Southern comfort: Bentley Continental on the English Riviera

Where it excels, however, has nothing to do with it being a convertible and everything to do with it being a Bentley. Of course it has lots of shiny switches and dials, all of which help to create that glossy veneer of luxury; but they also serve almost as distractions, as if they were covering up a lack of deeper, designed-in quality. But they’re not. On the contrary, the real charm of this car has little to do with the way that it looks, performs or sounds, impressive though it is in all such regards. It’s the way that it feels. It has that profound sense of heft, of solidity, the sense of an engineering team who reached the point where they needed to go no further, barely even noticed it and just kept going. 

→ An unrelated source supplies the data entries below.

(** A call without a failing SCAN has a result, and moves the pass on unless it completes it. *)
Lemma call_progress max n r hist base fuel :
  pass_inv r hist base → small hist → (0 < max)%Z → scan_fuel ≤ fuel → (∀ n i, is_Some (result_value (view n i))) →
  ∃ keys complete r' n' hist', scanBatchFiltered fuel view scanCount max wanted n r [] = Some (inr (keys, complete), r', n') ∧
    n ≤ n' ∧ extends hist hist' n n' ∧ small hist' ∧
    if complete then covered hist' (base ++ keys) ∧ r' = newRecon shards
    else pass_inv r' hist' (base ++ keys) ∧ scans_left r' hist' < scans_left r hist.
Proof.
  intros Hp Hs Hm Hf Hv. destruct (call_total max n r hist base [] Hp Hs fuel Hf) as [out Ho].
  assert (∀ f n r keys e r' n', scanBatchFiltered f view scanCount max wanted n r keys ≠ Some (inl e, r', n')) as Hno.
  { clear -Hv. induction f as [|f IH]; intros n r keys e r' n'; [done|]. cbn [scanBatchFiltered].
    case_decide; [done|]. destruct (allDone r); [done|]. destruct (default _ _); [apply IH|].
    destruct (Hv n (rs_idx r)) as [K HK]. destruct (view n (rs_idx r)) as [e'|K']; [done|].
    destruct (scan _ _ _). apply IH. }
  rewrite <-(app_nil_r base) in Hp.
  pose proof (scan_call_post fuel max n r hist base [] out Hp Hs Ho) as Hpost.
  destruct out as [[[e|[keys complete]] r'] n']; [by destruct (Hno _ _ _ _ _ _ _ Ho)|].
  destruct Hpost as (Hn & hist' & F1 & F2 & F3). exists keys, complete, r', n', hist'. split_and!; [done..|].
  destruct complete; [done|]. destruct F3 as (G1 & G2 & [->|G3]); [|done].
  exfalso. destruct fuel as [|fuel]; [done|]. cbn [scanBatchFiltered] in Ho.
  assert (∀ f n r keys r' n', scanBatchFiltered f view scanCount max wanted n r keys = Some (inr ([], false), r', n') → False) as Hne.
  { clear -Hm. induction f as [|f IH]; intros n r keys r' n'; [done|]. cbn [scanBatchFiltered].
    case_decide as Hd; [intros [= -> _ _]; simpl in Hd; lia|]. destruct (allDone r); [done|].
    destruct (default _ _); [apply IH|]. destruct (view _ _); [done|]. destruct (scan _ _ _). apply IH. }
  by apply (Hne (S fuel) n r [] r' n').
Qed.

Lemma rolling_pass_spec fuel maxs n r hist got :
  pass_inv r hist got → small hist → Forall (Z.lt 0) maxs → scan_fuel ≤ fuel →
  (∀ n i, is_Some (result_value (view n i))) → scans_left r hist < length maxs →
  ∃ got' n' hist', rolling_pass fuel maxs n r got = Some (got', n') ∧ n ≤ n' ∧ extends hist hist' n n' ∧ covered hist' got'.
Proof.
  intros Hp Hs Hm Hf Hv. revert n r hist got Hp Hs. induction Hm as [|max maxs Hmax Hm IH]; intros n r hist got Hp Hs Hl; [simpl in Hl; lia|].
  cbn [rolling_pass]. destruct (call_progress max n r hist got fuel Hp Hs Hmax Hf Hv)
    as (keys & complete & r' & n' & hist' & -> & Hn & F1 & F2 & F3).
  destruct complete; [destruct F3; by exists (got ++ keys), n', hist'|]. destruct F3 as [F3 F4].
  destruct (IH n' r' hist' (got ++ keys) F3 F2) as (got' & n2 & hist2 & -> & Hn2 & G1 & G2); [simpl in Hl; lia|].
  exists got', n2, hist2. split_and!; [done|lia| |done]. intros i K HK.
  destruct (G1 i K HK) as [HK'|(m & Hm' & Hvm)]; [|right; exists m; split; [lia|done]].
  destruct (F1 i K HK') as [?|(m & Hm' & Hvm)]; [by left|right; exists m; split; [lia|done]].
Qed.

If I were creating a tagline for Bentley, it would be something like ‘the art of over-engineering’, because that to me is what a Bentley should be about. Luxury to me isn’t best expressed by the amount of trinketry that a car can carry but that sense of strength, of deep and structural integrity that can’t be synthesised. 

And I think that’s the reason for the warm reception the car enjoyed on the English Riviera. Because they appeared not to be looking at a superannuated dork in a flash car but something British of obvious and profound quality. Something to aspire to, to covet more than envy. In short, something to be proud of. As we should be of our Riviera. It may be a bit faded, somewhat scruffy and aimed at a rather different position in the market from its French namesake, but it’s not stuffy, you don’t need to be a millionaire to buy lunch and the coastline between the towns is genuinely beautiful. 

After all these years, I think I understand what Granny saw in the place.